A teacher suggested that the word "but" should not be used when giving feedback to children about their work, as it negated any of the preceding praise. Also, rather than just criticising, specific comments should be made as to how improvements could be made, e.g.

"That was a very good piece of writing with lots of interesting information BUT you've made a few spelling mistakes."

She suggested:

"That was a very good piece of writing with lots of interesting information. There are a few spelling mistakes - it would help if you use a dictionary when you're unsure about a spelling."

Presumably this advice might work just as well for behaviour issues.

I'm sure most of us have experienced the negative power of "but"!!

vegasmags Tue 14-May-13 17:43:29

I remember fondly a university teacher who used to mark my work like this - Oh, very good point! and then later down the page - Umm. maybe not such a good point! Bless him [smile}

MiceElf Tue 14-May-13 17:54:19

Even worse if it's 'however'.

petallus Tue 14-May-13 18:01:41

I totally agree with this. I'm going to stop saying 'but' in that manner.

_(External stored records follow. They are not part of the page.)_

(** bmap, as part of a write. *)
Lemma write_bmap n s D dirty i addrs off d0 X : on n s D dirty i addrs -> 0 <= off < MAXFILE * BSIZE -> (size dirty + 4 < bhead)%nat -> logs d0 addrs X dirty ->
  exists a s' D' dirty' addrs', bmap (S fuel) i (off / BSIZE) s = Ret a s' /\ on n s' D' dirty' i addrs' /\ same (upd_inode i (set_i_addrs addrs') s) s' /\ wrote D addrs off [] D' addrs'
  /\ (if decide (a = 0) then none_free sb (D' bm) /\ logs d0 addrs' X dirty' else a = faddr D' addrs' (off / BSIZE) /\ logs d0 addrs' ({[a]} ∪ X) ({[a]} ∪ dirty')).
Proof.
  intros O Ho Hsz Hlog. pose proof (block_range off Ho) as Hk. pose proof (oi_wf _ _ _ _ _ _ _ _ _ O) as W. pose proof (oi_marked _ _ _ _ _ _ _ _ _ O) as Mk.
  destruct (bmap_spec fuel pid start sb L n s D dirty i addrs (off / BSIZE) O Hk Hsz) as (a & s' & D' & dirty' & addrs' & R & H).
  exists a, s', D', dirty', addrs'. split; [done|]. destruct (decide (faddr D addrs (off / BSIZE) = 0)) as [Hz|Hz].
  - destruct H as [H1 H2 H3 H4]. split; [done|]. split; [done|]. destruct H4 as [(-> & K & Hn & Hf)|G].
    + split; [by apply kept_wrote|]. rewrite decide_True by done. split; [done|].
      eapply (logs_ind d0 addrs X dirty addrs') in Hlog; [|destruct (kp_ind _ _ _ _ _ K) as [?|[? _]]; auto]. unfold logs, nz in *. rewrite (decide_True (P := 0 = 0)) in H3 by done. set_solver.
    + split; [by eapply grown_wrote|]. destruct G as [K [G1 G1'] _ _]. rewrite decide_False by done. split; [done|].
      eapply logs_block; [eapply logs_ind; [exact Hlog|]|done|].
      * destruct (kp_ind _ _ _ _ _ K) as [?|[? _]]; auto.
      * set_solver.
  - destruct H as (-> & -> & -> & -> & O' & S). split; [done|]. split; [by rewrite (same_addrs _ _ _ _ _ _ _ _ _ O)|]. split; [apply kept_wrote; [done|by apply kept_refl|done]|].
    rewrite decide_False by done. split; [done|]. eapply logs_block; [exact Hlog|done|set_solver].
Qed.

Lemma size_block (a : Z) (X : gset Z) : (size ({[a]} ∪ X) <= size X + 1)%nat.
Proof. pose proof (size_add a X). lia. Qed.

Lemma write_turn n s D dirty i addrs len tot off l d0 X (m := Z.min (len - tot) (BSIZE - off mod BSIZE)) :
  on n s D dirty i addrs -> tot < len -> 0 <= off -> off + (len - tot) <= MAXFILE * BSIZE -> Z.of_nat (length l) = len - tot -> (size d0 + size X + 6 < bhead)%nat -> logs d0 addrs X dirty ->
  exists s' D' dirty' addrs', on n s' D' dirty' i addrs' /\ same (upd_inode i (set_i_addrs addrs') s) s' /\
    ((writei_turn (S fuel) i ROOTDEV len (tot, off, SLocal l) s = Ret (inr (tot, off)) s' /\ none_free sb (D' bm) /\ wrote D addrs off [] D' addrs' /\ logs d0 addrs' X dirty')
     \/ (exists a, writei_turn (S fuel) i ROOTDEV len (tot, off, SLocal l) s = Ret (inl (tot + m, off + m, SLocal (drop (Z.to_nat m) l))) s'
           /\ wrote D addrs off (take (Z.to_nat m) l) D' addrs' /\ logs d0 addrs' ({[a]} ∪ X) dirty')).
Proof.
  intros O Hlt Ho Hmax Hl Hsz Hlog. assert (0 <= off < MAXFILE * BSIZE) as Hoff by lia. assert (0 <= off mod BSIZE < BSIZE) as Hmod by (by apply Z.mod_pos_bound).
  destruct (blocks_next off (len - tot) ltac:(lia)) as [Hm _]. fold m in Hm. pose proof (logs_size _ _ _ _ Hlog).
  destruct (write_bmap n s D dirty i addrs off d0 X O Hoff ltac:(lia) Hlog) as (a & s1 & D1 & d1 & addrs1 & R1 & O1 & S1 & W1 & H1). unfold writei_turn. rewrite (proj2 (Z.leb_gt len tot) Hlt).
  setoid_rewrite bind_ret_eq; [|exact R1..]. case_decide as Ha.
  { exists s1, D1, d1, addrs1. split; [done|]. split; [done|]. left. subst a. by destruct H1. }
  destruct H1 as [Ea Hlog1]. rewrite (proj2 (Z.eqb_neq a 0) Ha). pose proof O1 as [(P & Op) On1 _ _ _ _ Wf1 Mk1]. pose proof (on_len _ _ _ _ _ _ _ _ _ a O1) as La.
  pose proof (logs_size _ _ _ _ Hlog1) as Hs1. pose proof (size_block a X). assert (size d1 <= size ({[a]} ∪ d1))%nat by (apply subseteq_size; set_solver).
  pose proof (block_range off Hoff) as Hk. destruct (wf_used _ _ _ Wf1 _ Hk ltac:(by rewrite <- Ea)) as [Hr _]. rewrite <- Ea in Hr. destruct (bm_range start sb L) as [Hbm Hdm]. pose proof (ly_bmap _ _ L) as [_ Ly2]. change BPB with 8192 in Ly2.
  set (c := take (Z.to_nat m) l). assert (Z.of_nat (length c) = m) as Lc by (unfold c; rewrite length_take; lia). set (data := splice (D1 a) (off mod BSIZE) c).
  destruct (op_read fuel pid start n s1 ∅ P D1 d1 a Op (unheld_none _ _)) as (bp & s2 & R2 & O2 & _ & Hb2 & S2 & _ & _); [rewrite size_empty; lia|].
  destruct (op_write pid start n s2 _ P D1 d1 bp a (fun v => set_b_data (splice (b_data v) (off mod BSIZE) c) v) data O2 Hb2) as (s3 & P3 & R3 & O3 & Hb3 & S3 & _ & _);
    [by intros v ->|unfold data; rewrite splice_length by lia; done|lia|lia|right; lia|done|].
  destruct (op_release pid start n s3 _ P3 _ _ bp a O3) as (s4 & R4 & O4 & S4 & _ & _); [by rewrite fupd_eq|]. rewrite held_back in O4 by set_solver.
  assert (wrote D1 addrs1 off c (fupd D1 a data) addrs1) as W2.
  { unfold data. rewrite Ea. apply data_wrote; rewrite <- ?Ea; try done. rewrite Lc. unfold m. lia. }
  assert (same s1 s4) as S by (by eapply same_trans; [|eapply same_trans]).
  exists s4, (fupd D1 a data), ({[a]} ∪ d1), addrs1. split; [|split; [by eapply same_trans|]].
  - eapply on_next; [exact O1|by rewrite (same_addrs _ _ _ _ _ _ _ _ _ O1)|exact O4|apply W2|apply W2].
  - right. exists a. split; [|split; [|done]].
    + erewrite bind_ret_eq by exact R2. fold m. erewrite bind_ret_eq by (apply local_copyin, O2). cbv beta iota. change (0 =? -1) with false. cbv beta iota.
      erewrite bind_bind_eq by exact R3. by erewrite bind_ret_eq by exact R4.
    + change c with ([] ++ c). eapply wrote_trans; [exact W1|simpl; by rewrite Z.add_0_r|done|simpl; lia].
Qed.

Lemma upd_addrs_twice i a a' s : upd_inode i (set_i_addrs a') (upd_inode i (set_i_addrs a) s) = upd_inode i (set_i_addrs a') s.
Proof. rewrite upd_inode_twice. apply upd_inode_ext. by destruct (getinode s i). Qed.

Lemma write_loop f n s D dirty i addrs len tot off l d0 X :
  on n s D dirty i addrs -> tot <= len -> 0 <= off -> off + (len - tot) <= MAXFILE * BSIZE -> Z.of_nat (length l) = len - tot ->
  Z.of_nat (size d0 + size X) + blocks_at off (len - tot) + 5 < Z.of_nat bhead -> logs d0 addrs X dirty -> blocks_at off (len - tot) < Z.of_nat f ->
  exists k s' D' dirty' addrs' X', while_loop f (tot, off, SLocal l) (writei_turn (S fuel) i ROOTDEV len) s = Ret (tot + Z.of_nat k, off + Z.of_nat k) s'
  /\ on n s' D' dirty' i addrs' /\ same (upd_inode i (set_i_addrs addrs') s) s' /\ wrote D addrs off (take k l) D' addrs'
  /\ logs d0 addrs' X' dirty' /\ Z.of_nat (size X') <= Z.of_nat (size X) + blocks_at off (len - tot) /\ (k <= length l)%nat /\ (k = length l \/ none_free sb (D' bm)).
Proof.
  revert s D dirty addrs tot off l X. induction f as [|f IH]; intros s D dirty addrs tot off l X O Htot Ho Hmax Hl Hsz Hlog Hf; [pose proof (blocks_enough off (len - tot)); lia|].
  pose proof (blocks_enough off (len - tot) ltac:(lia)) as Hbe. destruct (decide (tot = len)) as [->|Hne].
  { destruct l; [|simpl in Hl; lia]. exists 0%nat, s, D, dirty, addrs, X. rewrite !Z.add_0_r. split; [apply while_done; unfold writei_turn; by rewrite Z.leb_refl|].
    split; [done|]. split; [by rewrite (same_addrs _ _ _ _ _ _ _ _ _ O)|]. split; [apply kept_wrote; [apply O|apply kept_refl; apply O|done]|]. split; [done|]. split; [lia|]. by split; [|left]. }
  destruct (blocks_next off (len - tot) ltac:(lia)) as [Hm Hb]. set (m := Z.min (len - tot) (BSIZE - off mod BSIZE)) in *.
  assert (0 <= blocks_at (off + m) (len - tot - m)) by (pose proof (blocks_enough (off + m) (len - tot - m)); lia).
  destruct (write_turn n s D dirty i addrs len tot off l d0 X O ltac:(lia) Ho Hmax Hl ltac:(lia) Hlog) as (s1 & D1 & d1 & addrs1 & O1 & S1 & [(R & Hn & W1 & L1)|(a & R & W1 & L1)]); fold m in R.
  { exists 0%nat, s1, D1, d1, addrs1, X. rewrite !Z.add_0_r. split; [by apply while_done|]. split; [done|]. split; [done|]. split; [done|]. split; [done|]. split; [lia|]. split; [lia|by right]. }
  fold m in W1. pose proof (size_block a X). set (c := take (Z.to_nat m) l) in *. assert (Z.of_nat (length c) = m) as Lc by (unfold c; rewrite length_take; lia).
  destruct (IH s1 D1 d1 addrs1 (tot + m) (off + m) (drop (Z.to_nat m) l) ({[a]} ∪ X) O1) as (k & s2 & D2 & d2 & addrs2 & X2 & R2 & O2 & S2 & W2 & L2 & Hx & Hk & Hend); try lia; try done.
  1-3: rewrite ?length_drop; replace (len - (tot + m)) with (len - tot - m) by lia; lia.
  rewrite length_drop in Hk, Hend. replace (len - (tot + m)) with (len - tot - m) in Hx by lia.
  exists (Z.to_nat m + k)%nat, s2, D2, d2, addrs2, X2. split; [erewrite while_next by exact R; rewrite R2; f_equal; f_equal; lia|]. split; [done|].
  split; [eapply same_trans; [|exact S2]; rewrite <- (upd_addrs_twice i addrs1); by apply same_upd_inode|].
  split; [|split; [done|split; [lia|split; [lia|destruct Hend; [left; lia|by right]]]]].
  rewrite <- take_take_drop. fold c. eapply wrote_trans; [exact W1|by rewrite Lc|done|rewrite Lc; lia].
Qed.

(** ** iupdate *)
Definition iblock (inum : Z) : Z := IBLOCK inum sb.

Lemma iblock_range inum : 0 <= inum < sb_ninodes sb -> start + LOGBLOCKS < iblock inum < bm.
Proof.
  intros Hi. destruct L as [[L1 L1'] L2 [L3 L4] [L5 L6]]. destruct layout_consts as (E1 & E2 & E3 & E4). fold bm in L4, L5. assert (0 <= inum / IPB <= (sb_ninodes sb - 1) / IPB) as H.
  { split; [apply Z.div_pos; [lia|done]|apply Z.div_le_mono; [done|lia]]. }
  unfold iblock, IBLOCK. rewrite uint32_small; lia.
Qed.

(** A block before the data is none of a file. *)
Lemma meta_faddr D addrs x v k : file_wf sb D addrs -> 0 < x < bm -> faddr (fupd D x v) addrs k = faddr D addrs k.
Proof.
  intros [_ _ W3 _ _] Hx. unfold faddr. destruct (k <? NDIRECT); [done|]. fold (ind_of addrs). destruct (Z.eqb_spec (ind_of addrs) 0) as [|Hi]; [done|].
  destruct (W3 Hi) as [Hr _]. fold bm in Hr. by rewrite fupd_ne by lia.
Qed.

Lemma meta_fbyte D addrs x v j : file_wf sb D addrs -> 0 < x < bm -> 0 <= j < MAXFILE * BSIZE -> fbyte (fupd D x v) addrs j = fbyte D addrs j.
Proof.
  intros W Hx Hj. apply fbyte_same; [by apply meta_faddr|]. intros Ha. destruct (wf_used _ _ _ W _ (block_range j Hj) Ha) as [Hr _]. fold bm in Hr. apply fupd_ne. lia.
Qed.

Lemma meta_wf D addrs x v : file_wf sb D addrs -> 0 < x < bm -> file_wf sb (fupd D x v) addrs.
Proof.
  intros W Hx. assert (forall a, in_use sb D a -> in_use sb (fupd D x v) a) as Hu by (intros a [U1 U2]; split; [done|fold bm; by rewrite fupd_ne by lia]).
  pose proof W as [W1 W2 W3 W4 W5]. constructor; [done| |auto| |].
  - intros k Hk. rewrite meta_faddr by done. auto.
  - intros k j Hk Hj. rewrite !meta_faddr by done. by apply W4.
  - intros k Hk. rewrite meta_faddr by done. auto.
Qed.

Lemma addrs_fit D addrs : file_wf sb D addrs -> Forall (fun a => 0 <= a < 2 ^ 32) addrs.
Proof.
  intros W. pose proof W as [W1 W2 W3 W4 W5]. destruct (bm_range start sb L) as [Hbm _]. fold bm in Hbm. pose proof (ly_bmap _ _ L) as [_ Ly2]. change BPB with 8192 in Ly2. destruct map_consts as (E1 & E2 & E3 & E4 & E5).
  apply Forall_lookup. intros k a Hk. pose proof (lookup_lt_Some _ _ _ Hk) as Hlt. assert (byte_at addrs (Z.of_nat k) = a) as Ea by (unfold byte_at; rewrite Nat2Z.id; by rewrite Hk).
  destruct (decide (a = 0)) as [->|Hn]; [lia|]. assert (in_use sb D a) as [Hr _]; [|fold bm in Hr; lia]. destruct (decide (Z.of_nat k = NDIRECT)) as [E|Hne].
  - rewrite <- Ea, E in *. by apply W3.
  - assert (faddr D addrs (Z.of_nat k) = a) as Ef by (unfold faddr; rewrite (proj2 (Z.ltb_lt _ _)) by lia; done). rewrite <- Ef in Hn |- *. apply W2; [lia|done].
Qed.

Lemma iupdate_run n s D dirty i addrs (ip := getinode s i) (ib := iblock (i_inum ip)) :
  on n s D dirty i addrs -> inode_fits ip -> 0 < i_inum ip < sb_ninodes sb -> (size dirty < bhead)%nat ->
  exists s', iupdate (S fuel) i s = Ret tt s' /\ on n s' (fupd D ib (put_dinode (D ib) (i_inum ip) ip)) ({[ib]} ∪ dirty) i addrs /\ same s s'.
Proof.
  intros O Hfit Hin Hsz. destruct (iblock_range (i_inum ip) ltac:(lia)) as [Hb1 Hb2]. fold ib in Hb1, Hb2. destruct (bm_range start sb L) as [Hbm _]. fold bm in Hbm. destruct layout_consts as (_ & EL & EB & _). pose proof (ly_log _ _ L) as [Hs _].
  pose proof O as [(P & Op) On Osb Oi Odev Oad Owf Omk]. pose proof (on_len _ _ _ _ _ _ _ _ _ ib O) as Lib.
  destruct (op_update fuel pid start sb L n s ∅ P D dirty ib (fun v => set_b_data (put_dinode (b_data v) (i_inum ip) ip) v) (put_dinode (D ib) (i_inum ip) ip) Op (unheld_none _ _)) as (s' & P' & R & O' & S & _); try done.
  - rewrite size_empty. lia.
  - lia.
  - right. lia.
  - by intros v ->.
  - pose proof (put_dinode_length (D ib) (i_inum ip) ip ltac:(lia) Hfit). lia.
  - exists s'. split; [unfold iupdate; erewrite bind_ret_eq by reflexivity; erewrite bind_ret_eq by reflexivity; fold ip; rewrite Osb; change (i_dev ip) with (i_dev (getinode s i)); rewrite Odev; exact R|].
    split; [|done]. eapply on_next; [exact O|by rewrite (same_addrs _ _ _ _ _ _ _ _ _ O)|exact O'|apply meta_wf; [done|lia]|]. rewrite fupd_ne by (fold bm; lia). done.
Qed.

Lemma on_upd n s D dirty i addrs g : on n s D dirty i addrs -> (forall ip, i_dev (g ip) = i_dev ip /\ i_addrs (g ip) = i_addrs ip) -> on n (upd_inode i g s) D dirty i addrs.
Proof.
  intros [(P & O) On Osb Oi Odev Oad Owf Omk] Hg. constructor; try done.
  - exists P. by apply op_upd_inode.
  - by rewrite length_upd_inode.
  - rewrite getinode_upd, decide_True by done. by rewrite (proj1 (Hg _)).
  - rewrite getinode_upd, decide_True by done. by rewrite (proj2 (Hg _)).
Qed.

Grannyknot Tue 14-May-13 20:32:56

Just because the "but" is left out doesn't mean you can't tell it's implied?

Where are children ever going to learn to cope with criticism (a.k.a. feedback) if it is always handled with kid gloves? Some of my teachers that were critical of my work helped me the most and are the ones I remember with fondness.

A good teacher will impart whatever knowledge is needed without denting the child's self esteem and without being told to leave off the 'but'. Surely.

gracesmum Tue 14-May-13 22:05:36

I sometimes think that the first time some young people ever fail anything is their driving test!! While I am all for "everyone's a winner at the nursery summer sports, I do think we are not doing young people a service by over-praising and shying away from even constructive criticism.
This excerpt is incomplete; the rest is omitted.